▶ _WHAT THIS TASK INVOLVES_
Could you copy, exactly as written, every line from the first line of the records through the one containing "Local Open Scope Z_scope."?

[Records from a collection]
=== Section Start ===

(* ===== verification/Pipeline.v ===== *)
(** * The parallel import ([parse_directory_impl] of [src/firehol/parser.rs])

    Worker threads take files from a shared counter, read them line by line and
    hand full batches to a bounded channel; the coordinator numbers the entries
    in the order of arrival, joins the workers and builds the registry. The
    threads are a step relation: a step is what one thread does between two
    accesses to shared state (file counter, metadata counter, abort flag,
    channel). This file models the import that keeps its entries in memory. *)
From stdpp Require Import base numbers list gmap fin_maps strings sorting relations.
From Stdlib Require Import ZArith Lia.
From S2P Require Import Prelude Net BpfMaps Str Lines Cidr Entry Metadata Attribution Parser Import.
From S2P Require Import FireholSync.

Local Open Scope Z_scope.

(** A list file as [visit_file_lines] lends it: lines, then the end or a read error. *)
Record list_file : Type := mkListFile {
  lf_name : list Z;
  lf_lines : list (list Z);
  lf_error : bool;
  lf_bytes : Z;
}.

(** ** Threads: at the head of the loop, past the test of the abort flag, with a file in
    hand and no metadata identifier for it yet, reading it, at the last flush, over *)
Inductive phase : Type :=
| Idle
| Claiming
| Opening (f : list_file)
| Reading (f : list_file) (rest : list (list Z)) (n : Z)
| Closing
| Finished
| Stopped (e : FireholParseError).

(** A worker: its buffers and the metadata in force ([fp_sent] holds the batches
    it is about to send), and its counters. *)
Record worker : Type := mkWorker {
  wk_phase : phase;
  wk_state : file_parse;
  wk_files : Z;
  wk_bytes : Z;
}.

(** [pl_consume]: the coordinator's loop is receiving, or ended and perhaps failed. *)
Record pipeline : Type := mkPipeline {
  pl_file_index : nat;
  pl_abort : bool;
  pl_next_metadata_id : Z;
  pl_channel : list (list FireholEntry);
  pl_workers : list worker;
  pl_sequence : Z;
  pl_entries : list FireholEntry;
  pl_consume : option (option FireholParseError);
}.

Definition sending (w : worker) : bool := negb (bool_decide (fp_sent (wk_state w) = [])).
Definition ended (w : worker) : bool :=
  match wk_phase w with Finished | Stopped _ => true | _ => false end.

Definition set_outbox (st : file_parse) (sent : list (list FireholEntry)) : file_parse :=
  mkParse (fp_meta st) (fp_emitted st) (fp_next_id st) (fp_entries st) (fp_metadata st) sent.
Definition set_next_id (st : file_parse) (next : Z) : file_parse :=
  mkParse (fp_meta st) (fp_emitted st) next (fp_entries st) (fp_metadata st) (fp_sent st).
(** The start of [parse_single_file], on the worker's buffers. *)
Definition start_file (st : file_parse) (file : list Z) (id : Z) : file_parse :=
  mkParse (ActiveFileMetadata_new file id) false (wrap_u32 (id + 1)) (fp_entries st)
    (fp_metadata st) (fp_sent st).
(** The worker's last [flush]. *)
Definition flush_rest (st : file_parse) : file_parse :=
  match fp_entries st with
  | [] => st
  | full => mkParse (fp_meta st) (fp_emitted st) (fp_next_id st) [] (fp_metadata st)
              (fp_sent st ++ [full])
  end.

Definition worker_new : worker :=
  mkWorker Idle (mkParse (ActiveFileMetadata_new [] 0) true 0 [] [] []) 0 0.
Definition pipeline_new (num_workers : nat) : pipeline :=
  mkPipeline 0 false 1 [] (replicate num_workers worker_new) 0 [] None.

=== Section End ===

▶ _RESULT OF THE TASK_
(* ===== verification/Pipeline.v ===== *)
(** * The parallel import ([parse_directory_impl] of [src/firehol/parser.rs])

    Worker threads take files from a shared counter, read them line by line and
    hand full batches to a bounded channel; the coordinator numbers the entries
    in the order of arrival, joins the workers and builds the registry. The
    threads are a step relation: a step is what one thread does between two
    accesses to shared state (file counter, metadata counter, abort flag,
    channel). This file models the import that keeps its entries in memory. *)
From stdpp Require Import base numbers list gmap fin_maps strings sorting relations.
From Stdlib Require Import ZArith Lia.
From S2P Require Import Prelude Net BpfMaps Str Lines Cidr Entry Metadata Attribution Parser Import.
From S2P Require Import FireholSync.

Local Open Scope Z_scope.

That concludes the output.